GIVEN RECORDS below:
(** X10. On a printer with the default registry, printing an event or a
    list of events whose fields have no line break, form feed or escape byte
    returns nil on every writer, also on one that fails: the rows have
    several cells, so the column writer keeps them until the deferred
    [Flush], whose error [PrintObj] drops. *)
Theorem event_write_errors_are_never_reported (h : HumanReadablePrinter)
    (obj : Object) (events : list Event.t) (output : W) :
  handlerMap h = handlerMap (fst (NewHumanReadablePrinter false)) ->
  events_of obj = Some events ->
  forallb plain_event events = true ->
  fst (fst (PrintObj h obj output)) = Returned None.
Proof.
  intros Hmap Hevents Hplain.
  assert (Hrender : exists p,
             render_of obj = Some (eventColumns, p) /\
             forall b : tabwriter.Writer (W := W),
               tabwriter.endChar b = None -> fst (run p b) = None).
  { destruct obj; try discriminate Hevents; injection Hevents as <-.
    - exists (printEvent event). split; [reflexivity|]. intros b Hend.
      cbn [forallb] in Hplain. rewrite andb_true_r in Hplain.
      apply printEvent_buffered; assumption.
    - exists (printEventList list). split; [reflexivity|]. intros b Hend.
      apply printEventList_buffered; assumption. }
  destruct Hrender as (p & Hrender & Hp).
  destruct (default_entry false obj eventColumns p Hrender) as (func & Hentry & Hcall).
  rewrite <- Hmap in Hentry.
  destruct (PrintObj_registered h obj output _ Hentry) as [Hprint _].
  rewrite Hprint, !fst_pair. cbn [columns printFunc]. rewrite Hcall.
  match goal with |- context [run (_ ← p; _) ?w] =>
    destruct (run_Returned p w) as [-> _]; rewrite fst_pair, (Hp w); [reflexivity|] end.
  destruct (header_due h obj); [|reflexivity].
  apply printHeader_buffered; [reflexivity|cbn [eventColumns length]; lia|reflexivity].
Qed.

End Buffered.

Section Refused.
Context {C : Collaborators}.

Lemma write0_all_refused (chunks : list string) (s : Sink) (err : error) :
  chunks <> [] -> refuses s err ->
  fst (tabwriter.write0_all chunks s) = Some err /\
  refuses (snd (tabwriter.write0_all chunks s)) err.
Proof.
  intros Hchunks Hs. destruct chunks as [|buf chunks]; [contradiction|].
  cbn [tabwriter.write0_all]. unfold io_Write, Sink_Writer.
  pose proof (Hs (received s) buf) as Hbuf.
  destruct (respond s (received s) buf) as [n e]. cbn [snd] in Hbuf. subst e.
  split; [reflexivity|]. intros history p. apply Hs.
Qed.

Lemma writeLine_nonempty (b : tabwriter.Writer (W := Sink)) (widths : list Z)
    (l : list tabwriter.cell * bool) :
  tabwriter.writeLine b widths l <> [].
Proof.
  unfold tabwriter.writeLine. intros Heq. apply app_eq_nil in Heq as [_ Heq].
  discriminate Heq.
Qed.

Lemma format_loop_nonempty (b : tabwriter.Writer (W := Sink))
    (rec : list Z -> list (list tabwriter.cell * bool) -> list string)
    (widths : list Z) (ls block : list (list tabwriter.cell * bool)) (colwidth : Z) :
  (forall w block', block' <> [] -> rec w block' <> []) ->
  ls <> [] \/ block <> [] ->
  tabwriter.format_loop b rec widths ls block colwidth <> [].
Proof.
  intros Hrec. revert block colwidth.
  induction ls as [|l ls IH]; intros block colwidth Hsome; cbn [tabwriter.format_loop].
  - destruct Hsome as [Hls|Hblock]; [contradiction|].
    destruct block; [contradiction|]. apply Hrec. discriminate.
  - destruct (Z.of_nat (length (fst l)) - 1 <=? Z.of_nat (length widths)).
    + intros Heq. apply app_eq_nil in Heq as [_ Heq].
      apply app_eq_nil in Heq as [Heq _]. exact (writeLine_nonempty _ _ _ Heq).
    + apply IH. right. intros Heq. apply app_eq_nil in Heq as [_ Heq]. discriminate Heq.
Qed.

Lemma format_nonempty (fuel : nat) (b : tabwriter.Writer (W := Sink)) (widths : list Z)
    (ls : list (list tabwriter.cell * bool)) :
  ls <> [] -> tabwriter.format fuel b widths ls <> [].
Proof.
  revert widths ls. induction fuel as [|fuel IH]; intros widths ls Hls;
    cbn [tabwriter.format].
  - destruct ls as [|l ls]; [contradiction|].
    unfold tabwriter.writeLines. cbn [flat_map]. intros Heq.
    apply app_eq_nil in Heq as [Heq _]. exact (writeLine_nonempty _ _ _ Heq).
  - apply format_loop_nonempty; [|left; exact Hls].
    intros w block' Hblock. apply IH, Hblock.
Qed.

Lemma mark_last_nonempty {A} (l : list A) : l <> [] -> tabwriter.mark_last l <> [].
Proof. destruct l as [|x [|y l]]; [contradiction|discriminate|discriminate]. Qed.

(** A flush always hands the output at least one chunk, so a writer that
    refuses everything makes every flush fail. *)
Lemma Flush_refused (b : tabwriter.Writer (W := Sink)) (err : error) :
  refuses (tabwriter.output b) err ->
  fst (tabwriter.Flush b) = Some err /\
  refuses (tabwriter.output (snd (tabwriter.Flush b))) err /\
  tabwriter.line (snd (tabwriter.Flush b)) = [] /\
  tabwriter.endChar (snd (tabwriter.Flush b)) = None.
Proof.
  intros Hb. unfold tabwriter.Flush.
  set (b1 := if 0 <? tabwriter.size (tabwriter.cur b) then _ else b).
  assert (Hb1 : refuses (tabwriter.output b1) err).
  { subst b1. destruct (0 <? tabwriter.size (tabwriter.cur b)); [|exact Hb].
    destruct (tabwriter.endChar b); exact Hb. }
  set (chunks := tabwriter.format _ _ _ _).
  assert (Hchunks : chunks <> []).
  { subst chunks. apply format_nonempty, mark_last_nonempty.
    intros Heq. apply app_eq_nil in Heq as [_ Heq]. discriminate Heq. }
  destruct (write0_all_refused chunks (tabwriter.output b1) err Hchunks Hb1)
    as [Herr Hout].
  destruct (tabwriter.write0_all chunks (tabwriter.output b1)) as [e out].
  cbn [fst snd] in Herr, Hout |- *. repeat split; assumption.
Qed.

Lemma Write_from_cell (s rest : string) (b : tabwriter.Writer (W := Sink)) (n : Z) :
  cell_text s = true -> tabwriter.endChar b = None ->
  exists b' n',
    tabwriter.Write_from b (s +:+ rest) n = tabwriter.Write_from b' rest n' /\
    tabwriter.endChar b' = None /\
    tabwriter.line b' = tabwriter.line b /\
    tabwriter.output b' = tabwriter.output b.
Proof.
  revert b n. induction s as [|ch s IH]; intros b n Hcell Hend.
  - exists b, n. repeat split; exact Hend.
  - cbn [cell_text] in Hcell.
    apply andb_prop in Hcell as [Hch Hs]. apply andb_prop in Hch as [Hch Htab].
    unfold plain_byte in Hch. apply negb_true_iff in Hch. apply negb_true_iff in Htab.
    apply orb_false_elim in Hch as [Hch Hesc]. apply orb_false_elim in Hch as [Hnl Hff].
    apply orb_false_elim in Htab as [Htab Hvt].
    change (String ch s +:+ rest) with (String ch (s +:+ rest)).
    cbn [tabwriter.Write_from]. rewrite Hend, Hnl, Hff, Hesc, Htab, Hvt. cbn [orb].
    match goal with |- context [tabwriter.Write_from ?b1 _ ?n1] =>
      destruct (IH b1 n1 Hs Hend) as (b' & n' & Heq & Hend' & Hline & Hout) end.
    exists b', n'. repeat split; assumption.
Qed.

(** A single-cell line is flushed by the [Write] that ends it: on a writer
    that refuses everything that [Write] fails. *)
Lemma Write_single_cell_row (text : string) (b : tabwriter.Writer (W := Sink))
    (err : error) :
  cell_text text = true ->
  tabwriter.endChar b = None -> tabwriter.line b = [] ->
  refuses (tabwriter.output b) err ->
  snd (fst (io_Write b (text +:+ String NL ""))) = Some err /\
  tabwriter.endChar (snd (io_Write b (text +:+ String NL ""))) = None /\
  tabwriter.line (snd (io_Write b (text +:+ String NL ""))) = [] /\
  refuses (tabwriter.output (snd (io_Write b (text +:+ String NL "")))) err.
Proof.
  intros Hcell Hend Hline Hb.
  change (io_Write b (text +:+ String NL ""))
    with (tabwriter.Write_from b (text +:+ String NL "") 0).
  destruct (Write_from_cell text (String NL "") b 0 Hcell Hend)
    as (b' & n' & -> & Hend' & Hline' & Hout').
  rewrite Hline in Hline'. rewrite <- Hout' in Hb.
  cbn [tabwriter.Write_from]. rewrite Hend'.
  change (Ascii.eqb NL TAB) with false. change (Ascii.eqb NL VT) with false.
  change (Ascii.eqb NL NL) with true. change (Ascii.eqb NL FF) with false.
  cbn [orb tabwriter.terminateCell].
  cbn [tabwriter.line tabwriter.with_cells tabwriter.updateWidth].
  rewrite Hline'. cbn [app length Z.of_nat Pos.of_succ_nat Z.eqb Pos.eqb].
  match goal with |- context [tabwriter.Flush ?b2] =>
    destruct (Flush_refused b2 err Hb) as (Herr & Hout & Hl & He);
    destruct (tabwriter.Flush b2) as [e b3] end.
  cbn [fst snd] in Herr, Hout, Hl, He. subst e. cbn [fst snd].
  repeat split; assumption.
Qed.

(** X11. On a printer with the default registry, printing a minion or a
    status whose text stays in one cell, on a writer that fails every
    [Write] with an error, returns that error: a line of a single cell is
    flushed by the [Write] that ends it. *)
Theorem single_column_write_errors_are_reported (h : HumanReadablePrinter)
    (obj : Object) (text : string) (output : Sink) (err : error) :
  handlerMap h = handlerMap (fst (NewHumanReadablePrinter false)) ->
  single_cell_of obj = Some text ->
  cell_text text = true ->
  refuses output err ->
  fst (fst (PrintObj h obj output)) = Returned (Some err).
Proof.
  intros Hmap Hsingle Hcell Hrefuses.
  assert (Hrender : exists name p,
             render_of obj = Some ([name], p) /\ cell_text name = true /\
             forall b : tabwriter.Writer (W := Sink),
               run p b = (snd (fst (io_Write b (text +:+ String NL ""))),
                          snd (io_Write b (text +:+ String NL "")))).
  { destruct obj; try discriminate Hsingle; injection Hsingle as <-.
    - exists "NAME", (printMinion minion). repeat split. intros b.
      unfold printMinion, fmt_Fprintf. cbn [mbind prog_mbind prog_bind w_Write run].
      match goal with |- context [io_Write b ?row] =>
        change row with (Minion.Name minion +:+ String NL "");
        destruct (io_Write b (Minion.Name minion +:+ String NL "")) as [[n e] b'] end.
      reflexivity.
    - exists "STATUS", (printStatus status). repeat split. intros b.
      unfold printStatus, fmt_Fprintf. cbn [mbind prog_mbind prog_bind w_Write run].
      match goal with |- context [io_Write b ?row] =>
        change row with (Status.Status status +:+ String NL "");
        destruct (io_Write b (Status.Status status +:+ String NL "")) as [[n e] b'] end.
      reflexivity. }
  destruct Hrender as (name & p & Hrender & Hname & Hp).
  destruct (default_entry false obj [name] p Hrender) as (func & Hentry & Hcall).
  rewrite <- Hmap in Hentry.
  destruct (PrintObj_registered h obj output _ Hentry) as [Hprint _].
  rewrite Hprint, !fst_pair. cbn [columns printFunc]. rewrite Hcall.
  match goal with |- context [run (_ ← p; _) ?w] =>
    destruct (run_Returned p w) as [-> _]; rewrite fst_pair, (Hp w), fst_pair;
    f_equal; apply (Write_single_cell_row text w err Hcell) end.
  - destruct (header_due h obj); [|reflexivity].
    unfold printHeader, fmt_Fprintf. rewrite header_row_Sprintf, header_row_one.
    cbn [mbind prog_mbind prog_bind w_Write run].
    destruct (Write_single_cell_row name (column_writer output) err Hname)
      as (_ & Hend & _); [reflexivity|reflexivity|exact Hrefuses|].
    destruct (io_Write (column_writer output) _) as [[n [e|]] b']; exact Hend.
  - destruct (header_due h obj); [|reflexivity].
    unfold printHeader, fmt_Fprintf. rewrite header_row_Sprintf, header_row_one.
    cbn [mbind prog_mbind prog_bind w_Write run].
    destruct (Write_single_cell_row name (column_writer output) err Hname)
      as (_ & _ & Hline & _); [reflexivity|reflexivity|exact Hrefuses|].
    destruct (io_Write (column_writer output) _) as [[n [e|]] b']; exact Hline.
  - destruct (header_due h obj); [|exact Hrefuses].
    unfold printHeader, fmt_Fprintf. rewrite header_row_Sprintf, header_row_one.
    cbn [mbind prog_mbind prog_bind w_Write run].
    destruct (Write_single_cell_row name (column_writer output) err Hname)
      as (_ & _ & _ & Hout); [reflexivity|reflexivity|exact Hrefuses|].
    destruct (io_Write (column_writer output) _) as [[n [e|]] b']; exact Hout.
Qed.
End of GIVEN RECORDS.
◆ ASSIGNMENT ◆
Copy every line from the records above that contains the word "change".

◆ YOUR RESPONSE ◆
    change (String ch s +:+ rest) with (String ch (s +:+ rest)).
  change (io_Write b (text +:+ String NL ""))
  change (Ascii.eqb NL TAB) with false. change (Ascii.eqb NL VT) with false.
  change (Ascii.eqb NL NL) with true. change (Ascii.eqb NL FF) with false.
        change row with (Minion.Name minion +:+ String NL "");
        change row with (Status.Status status +:+ String NL "");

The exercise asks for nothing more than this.